I’m Ju Gosling. I’m an artist and I’m director of Together! 2012, a disability arts organisation.
Why have you chosen this object to represent your East End?
The object I chose was an 18th century telescope
and quadrant, which was used for navigation, and which I assume would still have
been in use at the beginning of the 19th century. I chose that
because my great-great-great grandfather was living in Stepney and registered
as a mariner’s mate and mariners were people who did navigation.
His son was
also born in Stepney and he went to the Royal Hospital School in Greenwich
which would normally mean that he became a mariner. According to my reading, if they left the school they qualified as a mariner's mate
automatically. But for whatever reason when he married, at the age of 26 at St
Dunstan’s in Stepney, he was actually working as a coach smith and a
housepainter. My great-great grandmother was the daughter of a butcher who
was born in Stepney so it’s just going back to that connection.
I think one of the
things I find interesting, something I have no idea about, is what racial background my great-great-great grandfather had. He had a name
which was 2 kings' names, and the last name of a family that were actually slave
owners, so he could have been one of the five percent of sailors in Britain that were black.
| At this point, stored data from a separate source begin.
(** * gbaspritenav: the tile decoder of the GBA sprite navigator

    A shallow embedding of the decoding core of [gbaspritenav.py]
    ([cut], [Palette], [Image], [Sprite], [ROM.search]) together with the
    properties its specification states about it.

    Conventions of the embedding:
    - a Python [bytes] object is a [list byte]; the integer value of a byte
      is [byte_val b : Z], on which the masks and shifts of the source are
      written with [Z.land] and [Z.shiftr];
    - sizes, offsets, counts and list positions are [nat]: the navigator only
      feeds non-negative numbers to the decoder;
    - a Python exception is a constructor of [exn]; a computation that may
      raise returns a [result];
    - the open file object is a record with the contents, the cursor and the
      log of the reads issued so far, threaded explicitly. *)

From Stdlib Require Import String Strings.Byte.
From Stdlib Require HexString Permutation.
From Stdlib Require Import List ZArith Lia Bool PeanoNat.
Import ListNotations.

Set Implicit Arguments.

(** ** Python values, exceptions and builtins *)

Module Py.

(** The exceptions that the modelled code can meet. *)
Inductive exn : Set :=
| IndexError          (* sequence subscript out of range *)
| ValueError          (* range() step of zero, bytearray() item out of range *)
| StructError         (* struct.error: buffer of the wrong size *)
| AttributeError      (* method call on None *)
| FileNotFoundError   (* open(): no such file *)
| PermissionError     (* open(): access denied *)
| IsADirectoryError.  (* open(): the path is a directory *)

Inductive result (A : Type) : Type :=
| Ok (a : A)
| Raise (e : exn).

Arguments Ok {A} a.
Arguments Raise {A} e.

Definition bind {A B} (m : result A) (k : A -> result B) : result B :=
  match m with
  | Ok a => k a
  | Raise e => Raise e
  end.

(** [[f(x) for x in l]] where [f] may raise. *)
Fixpoint mapM {A B} (f : A -> result B) (l : list A) : result (list B) :=
  match l with
  | [] => Ok []
  | x :: tl =>
      bind (f x) (fun y => bind (mapM f tl) (fun ys => Ok (y :: ys)))
  end.

(** [for x in l: s = body(x, s)] where the body may raise: the loop stops
    at the first exception. *)
Fixpoint for_ {A S} (l : list A) (body : A -> S -> result S) (s : S)
  : result S :=
  match l with
  | [] => Ok s
  | x :: tl => bind (body x s) (for_ tl body)
  end.

(** [range(start, stop, step)] for non-negative arguments: a step of zero
    raises ValueError, otherwise the values [start + k*step] below [stop]. *)
Definition range_len (start stop step : nat) : nat :=
  (stop - start + step - 1) / step.

Definition range (start stop step : nat) : result (list nat) :=
  match step with
  | 0 => Raise ValueError
  | _ => Ok (map (fun k => start + k * step)
                 (seq 0 (range_len start stop step)))
  end.

(** [range(0, n)] *)
Definition range0 (n : nat) : list nat := seq 0 n.

(** [l[i:j]] for [0 <= i], [0 <= j]. *)
Definition slice {A} (l : list A) (i j : nat) : list A :=
  firstn (j - i) (skipn i l).

(** [l[i]] for [0 <= i]. *)
Definition getitem {A} (l : list A) (i : nat) : result A :=
  match nth_error l i with
  | Some a => Ok a
  | None => Raise IndexError
  end.

(** The value of one item of a [bytes] object. *)
Definition byte_val (b : byte) : Z := Z.of_N (Byte.to_N b).

(** [struct.unpack('H', c)[0]]: an unsigned short in the byte order of the
    host, which is little-endian on the machines the navigator runs on;
    a buffer that is not two bytes long raises struct.error. *)
Definition struct_unpack_H (c : list byte) : result Z :=
  match c with
  | [lo; hi] => Ok (byte_val lo + 256 * byte_val hi)%Z
  | _ => Raise StructError
  end.

(** [bytearray(l)] for a list of integers: every item must be in
    [range(256)]. *)
Definition bytearray (l : list Z) : result (list Z) :=
  if forallb (fun v => (0 <=? v)%Z && (v <? 256)%Z) l
  then Ok l else Raise ValueError.

End Py.

Import Py.

Notation "x <- m ;; k" := (bind m (fun x => k))
  (at level 61, m at next level, right associativity).

(** ** The part of GdkPixbuf that the decoder uses *)

Module GdkPixbuf.

Abbreviation rgb := (Z * Z * Z)%type.

(** An RGB pixbuf without alpha, 8 bits per sample: its pixels in raster
    order (top to bottom, left to right). *)
Record Pixbuf : Type := mkPixbuf {
  width  : nat;
  height : nat;
  pixels : list rgb
}.

Definition get_pixel (p : Pixbuf) (x y : nat) : option rgb :=
  if (x <? width p) && (y <? height p)
  then nth_error (pixels p) (y * width p + x) else None.

(** [Pixbuf.new(Colorspace.RGB, False, 8, w, h)]: NULL (None in Python)
    unless both dimensions are positive.  The content of a fresh buffer
    is not specified; it is written as black here and the decoder
    overwrites it at once. *)
Definition new (w h : nat) : option Pixbuf :=
  if (0 <? w) && (0 <? h)
  then Some (mkPixbuf w h (repeat (0, 0, 0)%Z (w * h))) else None.

(** [pixbuf.fill(pixel)]: [pixel] is packed as 0xRRGGBBAA; alpha is
    ignored in a pixbuf without alpha. *)
Definition fill (p : Pixbuf) (pixel : Z) : Pixbuf :=
  let r := Z.land (Z.shiftr pixel 24) 255 in
  let g := Z.land (Z.shiftr pixel 16) 255 in
  let b := Z.land (Z.shiftr pixel 8) 255 in
  mkPixbuf (width p) (height p) (repeat (r, g, b) (width p * height p)).

(** [Pixbuf.new_from_data(data, RGB, False, 8, w, h, rowstride)]: pixel
    [(x, y)] is the three samples at [y*rowstride + 3*x]. *)
Definition sample (data : list Z) (i : nat) : Z := nth i data 0%Z.

Definition new_from_data (data : list Z) (w h rowstride : nat)
  : option Pixbuf :=
  if (0 <? w) && (0 <? h)
  then Some (mkPixbuf w h
    (flat_map (fun y =>
       map (fun x => (sample data (y * rowstride + 3 * x),
                      sample data (y * rowstride + 3 * x + 1),
                      sample data (y * rowstride + 3 * x + 2)))
           (seq 0 w))
       (seq 0 h)))
  else None.

(** [pixbuf.scale_simple(dw, dh, InterpType.NEAREST)]: destination pixel
    [(x, y)] takes the source pixel under its centre. *)
Definition nearest (d dn sn : nat) : nat := ((2 * d + 1) * sn) / (2 * dn).

Definition scale_simple (p : Pixbuf) (dw dh : nat) : option Pixbuf :=
  if (0 <? dw) && (0 <? dh)
  then Some (mkPixbuf dw dh
    (flat_map (fun y =>
       map (fun x =>
              nth (nearest y dh (height p) * width p
                   + nearest x dw (width p))
                  (pixels p) (0, 0, 0)%Z)
           (seq 0 dw))
       (seq 0 dh)))
  else None.

(** A method call on what may be None. *)
Definition on_object {A} (o : option A) : result A :=
  match o with
  | Some a => Ok a
  | None => Raise AttributeError
  end.

End GdkPixbuf.

Import GdkPixbuf.

(** ** Constants *)

Definition ROW : nat := 4.
Definition BLOCK : nat := ROW * 8.

(** ** Tools *)

(** [[iterable[i:i+chunksize] for i in range(0, len(iterable), chunksize)]] *)
Definition cut {A} (iterable : list A) (chunksize : nat)
  : result (list (list A)) :=
  starts <- range 0 (length iterable) chunksize ;;
  Ok (map (fun i => slice iterable i (i + chunksize)) starts).

(** ** Palette *)

Module Palette.
Record t : Type := mk {
  offset : nat;
  colors : list (list Z)
}.
End Palette.
Abbreviation Palette := Palette.t.
Abbreviation mkPalette := Palette.mk.

Definition Palette_init (data : list byte) (offset : nat) : result Palette :=
  match data with
  | [] => Ok (mkPalette offset [])
  | _ =>
      chunks <- cut data 2 ;;
      cs <- mapM (fun c => struct_unpack_H (slice c 0 2)) chunks ;;
      Ok (mkPalette offset
            (map (fun c => [ (Z.land c 0x001F) * 8
                           ; (Z.shiftr (Z.land c 0x03E0) 5) * 8
                           ; (Z.shiftr (Z.land c 0x7C00) 10) * 8 ]%Z) cs))
  end.

(** ** Image *)

(** [self.pixbuf] is a Python attribute: it holds a pixbuf or None. *)
Module Image.
Record t : Type := mk {
  pixbuf : option Pixbuf
}.
End Image.
Abbreviation Image := Image.t.
Abbreviation mkImage := Image.mk.

(** The innermost loop of [Image.__init__]:
    [for j in range(4): append r[j] & 0x0F; append r[j] >> 4]. *)
Definition extract_pixels (r : list byte) (bytestring : list Z)
  : result (list Z) :=
  for_ (range0 4)
    (fun j bs =>
       lo <- getitem r j ;;
       hi <- getitem r j ;;
       Ok ((bs ++ [Z.land (byte_val lo) 0x0F]) ++ [Z.shiftr (byte_val hi) 4]))
    bytestring.

(** The three [cut]s at the head of the decoding branch: blocks, their
    rows, and the block rows of the sprite. *)
Definition Image_blocks (data : list byte) (size : nat * nat)
  : result (list (list (list (list byte)))) :=
  (* slice into blocks *)
  blocks <- cut data BLOCK ;;
  (* slice block content *)
  blocks <- mapM (fun b => cut b ROW) blocks ;;
  (* rearrange into blockrows (y/x coordinates) *)
  cut blocks (fst size).

(** [blocks[y][x][i]] *)
Definition block_row (blocks : list (list (list (list byte))))
    (y x i : nat) : result (list byte) :=
  blockrow <- getitem blocks y ;;
  block <- getitem blockrow x ;;
  getitem block i.

(** The loops of [Image.__init__] that fill [bytestring] with pixel
    indices. *)
Definition Image_bytestring (data : list byte) (size : nat * nat)
  : result (list Z) :=
  blocks <- Image_blocks data size ;;
  (* for each block row *)
  for_ (range0 (snd size))
    (fun y bs =>
       (* for each final row *)
       for_ (range0 (BLOCK / ROW))
         (fun i bs =>
            (* for each block column *)
            for_ (range0 (fst size))
              (fun x bs =>
                 r <- block_row blocks y x i ;;
                 extract_pixels r bs)
              bs)
         bs)
    [].

(** [for i in bytestring: result += palette.colors[i]] *)
Definition apply_palette (palette : Palette) (bytestring : list Z)
  : result (list Z) :=
  for_ bytestring
    (fun i result =>
       c <- getitem (Palette.colors palette) (Z.to_nat i) ;;
       Ok (result ++ c))
    [].

(** The buffer handed to [Pixbuf.new_from_data]:
    [b''+bytearray(result)]. *)
Definition Image_result (data : list byte) (size : nat * nat)
    (palette : Palette) : result (list Z) :=
  bytestring <- Image_bytestring data size ;;
  result <- apply_palette palette bytestring ;;
  bytearray result.

Definition Image_init (data : list byte) (size : nat * nat)
    (palette : Palette) : result Image :=
  match data with
  | [] =>
      (* dummy image *)
      p <- on_object (GdkPixbuf.new (fst size * 8 * 2) (snd size * 8 * 2)) ;;
      Ok (mkImage (Some (fill p 0xAAAAAAFF)))
  | _ =>
      result <- Image_result data size palette ;;
      p <- on_object (new_from_data result (8 * fst size) (8 * snd size)
                        (8 * fst size * 3)) ;;
      Ok (mkImage (scale_simple p (8 * fst size * 2) (8 * snd size * 2)))
  end.

(** ** Sprite *)

Module Sprite.
Record t : Type := mk {
  name    : string;
  offset  : nat;
  size    : nat * nat;
  length  : nat;
  palette : Palette;
  image   : Image
}.
End Sprite.
Abbreviation Sprite := Sprite.t.
Abbreviation mkSprite := Sprite.mk.

Definition Sprite_init (data : list byte) (offset : nat) (size : nat * nat)
    (palette : Palette) : result Sprite :=
  image <- Image_init data size palette ;;
  Ok (mkSprite EmptyString offset size (fst size * snd size * BLOCK)
        palette image).
Lemma processAudio_channel_independence_witness :
  supports 2 2 44100 = true
  /\ wf_buffer twin_buffer
  /\ exists out,
       (processAudio twin_buffer initial_store).1 = Ok out
       /\ buffer_channels out !! 0 = buffer_channels out !! 1.
Proof.
  assert (Hs : supports 2 2 44100 = true) by reflexivity.
  assert (Hwf : wf_buffer twin_buffer) by (repeat constructor).
  split; [exact Hs |]. split; [exact Hwf |].
  destruct (processAudio_channel_independence twin_buffer initial_store Hs Hwf)
    as (out & Hout & _ & Heq).
  exists out. split; [exact Hout |].
  apply Heq; [cbn; lia | cbn; lia | reflexivity].
Defined.


(** ** The handlers *)








(** The type gate comes first: the handler ends with the type message, and
    with nothing else changed, exactly for the files whose MIME type is not
    one of the ten of the list, whatever their size; a drop with no file
    only clears the highlight and the message. *)
Theorem handleDrop_type_gate `{WebAudio} (file : File) (st : ComponentState) (σ : Store) :
  (handleDrop (Some file) st σ = (type_rejected st, σ, None) <->
   includes SUPPORTED_AUDIO_TYPES (file_type file) = false)
  /\ handleDrop None st σ = (setError (setIsDragging st false) "", σ, None).
Proof.
  split; [| reflexivity]. split.
  - intros E. destruct (includes SUPPORTED_AUDIO_TYPES (file_type file)) eqn:Ht;
      [| reflexivity].
    exfalso. apply (f_equal (fun r => error r.1.1)) in E. revert E.
    unfold handleDrop. rewrite Ht. cbn [negb].
    destruct (size file >? MAX_FILE_SIZE)%Z; [discriminate |].
    destruct (arrayBuffer file) as [bytes|]; [| discriminate].
    destruct (decodeAudioData bytes) as [audioBuffer|]; [| discriminate].
    destruct (processAudio audioBuffer σ) as [[processedBuffer|e] σ']; [| discriminate].
    destruct (audioBufferToWav processedBuffer); discriminate.
  - intros Ht. unfold handleDrop. now rewrite Ht.
Qed.

(** ** The name of the download, further *)

Lemma newFileName_dot (stem ext : string) :
  contains "." ext = false ->
  newFileName (stem ++ String "." ext) = (stem ++ "-EQ" ++ String "." ext)%string.
Proof.
  intros Hext. unfold newFileName, lastIndexOf.
  rewrite lastIndexOf_from_last by assumption. cbn [Nat.add].
  destruct (Z.eqb_spec (Z.of_nat (String.length stem)) (-1)) as [E | _]; [lia |].
  cbn [negb]. rewrite Nat2Z.id. unfold slice_to, slice_from.
  rewrite substring_prefix, substring_suffix, length_append.
  replace (_ + _ - _) with (String.length (String "." ext)) by lia.
  now rewrite substring_all.
Qed.

Lemma newFileName_no_dot (name : string) :
  contains "." name = false -> newFileName name = (name ++ "-EQ")%string.
Proof.
  intros Hname. unfold newFileName, lastIndexOf. now rewrite lastIndexOf_from_absent.
Qed.

Lemma contains_append (c : ascii) (a b : string) :
  contains c (a ++ b) = (contains c a || contains c b)%bool.
Proof.
  unfold contains. induction a as [|x a IH]; rewrite ?append_nil_l, ?append_cons;
    cbn [list_ascii_of_string existsb]; [reflexivity |].
  now rewrite IH, orb_assoc.
Qed.

Lemma contains_cons (c : ascii) (e : string) : contains c (String c e) = true.
Proof. unfold contains. cbn [list_ascii_of_string existsb]. now rewrite Ascii.eqb_refl. Qed.

Lemma append_cancel_r (a b c : string) : (a ++ c = b ++ c)%string -> a = b.
Proof.
  revert b. induction a as [|x a IH]; intros [|y b]; rewrite ?append_nil_l, ?append_cons;
    intros E.
  - reflexivity.
  - apply (f_equal String.length) in E. cbn [String.length] in E.
    rewrite length_append in E. lia.
  - apply (f_equal String.length) in E. cbn [String.length] in E.
    rewrite length_append in E. lia.
  - injection E as -> E. f_equal. now apply IH.
Qed.

Lemma last_occurrence_unique (c : ascii) (s1 s2 e1 e2 : string) :
  (s1 ++ String c e1 = s2 ++ String c e2)%string ->
  contains c e1 = false -> contains c e2 = false ->
  s1 = s2 /\ e1 = e2.
Proof.
  revert s2. induction s1 as [|x s1 IH]; intros [|y s2];
    rewrite ?append_nil_l, ?append_cons; intros E H1 H2.
  - injection E as ->. now split.
  - injection E as -> ->. rewrite contains_append, contains_cons, orb_true_r in H1.
    discriminate.
  - injection E as -> <-. rewrite contains_append, contains_cons, orb_true_r in H2.
    discriminate.
  - injection E as -> E. destruct (IH s2 E H1 H2) as [-> ->]. now split.
Qed.

(** Two different file names never get the same download name, and the
    download name is three characters longer than the name of the file. *)
Theorem newFileName_injective :
  (forall a b : string, newFileName a = newFileName b -> a = b)
  /\ (forall name : string,
        String.length (newFileName name) = String.length name + 3).
Proof.
  split.
  - intros a b E.
    destruct (contains "." a) eqn:Ha, (contains "." b) eqn:Hb.
    + apply contains_split in Ha as (s1 & e1 & -> & He1).
      apply contains_split in Hb as (s2 & e2 & -> & He2).
      rewrite !newFileName_dot in E by assumption.
      change (?s ++ "-EQ" ++ String "." ?e)%string
        with (s ++ String "-" (String "E" (String "Q" (String "." e))))%string in E.
      assert (E' : ((s1 ++ "-EQ") ++ String "." e1 = (s2 ++ "-EQ") ++ String "." e2)%string).
      { clear -E. revert E.
        assert (Hassoc : forall s e, ((s ++ "-EQ") ++ String "." e
                  = s ++ String "-" (String "E" (String "Q" (String "." e))))%string).
        { intros s e. induction s as [|x s IH]; rewrite ?append_nil_l, ?append_cons;
            [reflexivity | now rewrite IH]. }
        now rewrite !Hassoc. }
      destruct (last_occurrence_unique "." _ _ _ _ E' He1 He2) as [Es ->].
      now rewrite (append_cancel_r _ _ _ Es).
    + exfalso. apply contains_split in Ha as (s1 & e1 & -> & He1).
      rewrite newFileName_dot in E by assumption. rewrite newFileName_no_dot in E by assumption.
      apply (f_equal (contains ".")) in E.
      rewrite !contains_append, Hb in E.
      change ("-EQ" ++ String "." e1)%string with (String "-" (String "E" (String "Q" (String "." e1)))) in E.
      unfold contains at 2 3 in E. cbn in E. rewrite orb_true_r in E. discriminate.
    + exfalso. apply contains_split in Hb as (s2 & e2 & -> & He2).
      rewrite newFileName_dot in E by assumption. rewrite newFileName_no_dot in E by assumption.
      apply (f_equal (contains ".")) in E.
      rewrite !contains_append, Ha in E.
      change ("-EQ" ++ String "." e2)%string with (String "-" (String "E" (String "Q" (String "." e2)))) in E.
      unfold contains at 1 3 in E. cbn in E. rewrite orb_true_r in E. discriminate.
    + rewrite !newFileName_no_dot in E by assumption. now apply append_cancel_r in E.
  - intros name. destruct (contains "." name) eqn:Hn.
    + apply contains_split in Hn as (s & e & -> & He).
      rewrite newFileName_dot by assumption.
      rewrite !length_append. cbn [String.length]. lia.
    + rewrite newFileName_no_dot by assumption. rewrite length_append. reflexivity.
Qed.
Definition record_lines (lines : list jsstring) : list (Uri * Diagnostic) :=
  foldl record_line [] lines.

(** The parser's variables hold the list [l]: nothing was thrown, the
    heap has its diagnostics, entry [i] of [diagnostics] names object
    [i], and the current diagnostic is the last one. *)
Definition holds (st : parser) (l : list (Uri * Diagnostic)) : Prop :=
  thrown st = false /\
  heap st = l.*2 /\
  diagnostics st = imap (fun i e => (e.1, [i])) l /\
  current_diagnostic st =
    match l with [] => None | _ => Some (length l - 1)%nat end.

(** What the collection holds for such a list. *)
Definition installed (l : list (Uri * Diagnostic)) : list (Uri * list Diagnostic) :=
  (fun e => (e.1, [e.2])) <$> l.

(** *** The shape of a diagnostic line *)

(** How a reported path starts: [/], or a drive letter and a colon. *)
Definition is_path_head (hd : jsstring) : bool :=
  match hd with
  | [c] => 47 =? c
  | [c; d] => is_letter c && (58 =? d)
  | _ => false
  end.

(** A line or column number as printed: one decimal digit or more. *)
Definition is_number (d : jsstring) : bool :=
  match d with
  | [] => false
  | _ => forallb is_digit d
  end.

(** The number a run of digits denotes. *)
Definition decimal (d : jsstring) : Z := parse_digits 0 d.

(** One of the three severity words. *)
Definition is_severity (sev : jsstring) : bool :=
  streq sev (str "error") || streq sev (str "warning") || streq sev (str "info").


Definition locat_tail (l1 c1 sev msg tl : jsstring) : jsstring :=
  str " at " ++ l1 ++ str ":" ++ c1 ++ str " " ++ sev ++ str ": " ++ msg ++ tl.

(** *** Directories, file systems and hosts of the examples *)

(** The [n]-th directory above [dir]. *)
Definition up `{PathModule} (n : nat) (dir : jsstring) : jsstring :=
  Nat.iter n dirname dir.

(** A file system whose only file is [file]. *)
Definition only_file (file : string) : jsstring -> bool :=
  fun f => streq f (str file).

(** A POSIX host with the project root [/p]. *)
Definition host_with (file : string) : host :=
  mkHost (Some (str "/p")) None (str "linux") (only_file "/p/alan")
    (Some (str file)).

(** A task whose definition names it [package]. *)
Definition is_package (t : Task) : bool :=
  streq (definition_task t) (str "package").

(** *** Escaped text *)

(** Every space has a backslash right before it, and every backslash
    a space right behind it. *)
Fixpoint well_escaped (s : jsstring) : bool :=
  match s with
  | [] => true
  | c :: t =>
      if 92 =? c then
        match t with
        | d :: s' => (32 =? d) && well_escaped s'
        | [] => false
        end
      else negb (32 =? c) && well_escaped t
  end.

(** The text with the backslash taken off every escaped space. *)
Fixpoint unescape (s : jsstring) : jsstring :=
  match s with
  | [] => []
  | c :: t =>
      match t with
      | d :: s' =>
          if (92 =? c) && (32 =? d) then 32 :: unescape s'
          else c :: unescape t
      | [] => [c]
      end
  end.

(** *** More shapes of lines *)

(** What follows the path on a line without position; [tl] as above. *)
Definition plain_tail (sev msg tl : jsstring) : jsstring :=
  str " " ++ sev ++ str ": " ++ msg ++ tl.

(** The line starts with [/], or with a letter and a colon. *)
Definition starts_like_path (ln : jsstring) : bool :=
  match ln with
  | c :: t =>
      (47 =? c)
      || (is_letter c && match t with d :: _ => 58 =? d | [] => false end)
  | [] => false
  end.




(** [s.endsWith(p)]. *)
Definition endsWith (s p : jsstring) : bool :=
  startsWith (reverse s) (reverse p).

(** A file as the parser reports it: it starts like a path, has no line
    terminator in it and ends in [.alan] or [.link]. *)
Definition is_reported_file (f : jsstring) : bool :=
  starts_like_path f && forallb is_dot f
  && (endsWith f (str ".alan") || endsWith f (str ".link")).

(** The capturing group [i] occurs in the pattern. *)
Fixpoint sets (r : regex) (i : nat) : bool :=
  match r with
  | RSeq r1 r2 | RAlt r1 r2 => sets r1 i || sets r2 i
  | RGroup j r1 => Nat.eqb i j || sets r1 i
  | _ => false
  end.

(** * Properties *)

(** Character tests stay folded during simplification. *)
#[local] Arguments N.eqb : simpl never.
#[local] Arguments N.leb : simpl never.
#[local] Arguments is_lower : simpl never.
#[local] Arguments is_upper : simpl never.
#[local] Arguments is_letter : simpl never.
#[local] Arguments is_digit : simpl never.
#[local] Arguments is_dot : simpl never.
#[local] Arguments is_line_terminator : simpl never.

(** Every string literal in the goal, as the list of its code units. *)
Ltac norm_str :=
  unfold lit;
  repeat match goal with
  | |- context [str ?s] =>
      let v := eval vm_compute in (str s) in change (str s) with v
  end.

(** ** Strings and the matcher *)

Section StringFacts.
Implicit Types s p l : jsstring.

Lemma startsWith_app_same l s : startsWith (l ++ s) l = true.
Proof. induction l as [|c l IH]; simpl; [done|]. by rewrite N.eqb_refl. Qed.

Lemma startsWith_app s a b :
  startsWith s (a ++ b) = startsWith s a && startsWith (drop (length a) s) b.
Proof.
  revert s. induction a as [|c a IH]; intros s; simpl; [done|].
  destruct s as [|d s]; simpl; [done|].
  rewrite IH. by rewrite andb_assoc.
Qed.

Lemma includes_drop s p n :
  includes s p = false -> startsWith (drop n s) p = false.
Proof.
  revert s. induction n as [|n IH]; intros s Hs.
  - rewrite drop_0. destruct s; simpl in Hs; by apply orb_false_elim in Hs as [? _].
  - destruct s as [|c s]; simpl in Hs; apply orb_false_elim in Hs as [H0 Hs].
    + done.
    + simpl. by apply IH.
Qed.
End StringFacts.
I think they say between 3 and 5 percent of the Merchant and Royal Navy fleet were black
from the 1600s onwards. It’s just that it’s a bit hidden from history. So he
really could have been anybody, because apparently West African navigators were
much sought after.
Do you have a personal connection to the East End?
Well I’ve been living in Canning Town for over 30 years. The other connection I really found with the museum was that my house was part of, was a house that was heavily bombed in the blitz. The back of my house which would have had a single bay and all sorts of other objects is now kind of mostly wood and glass.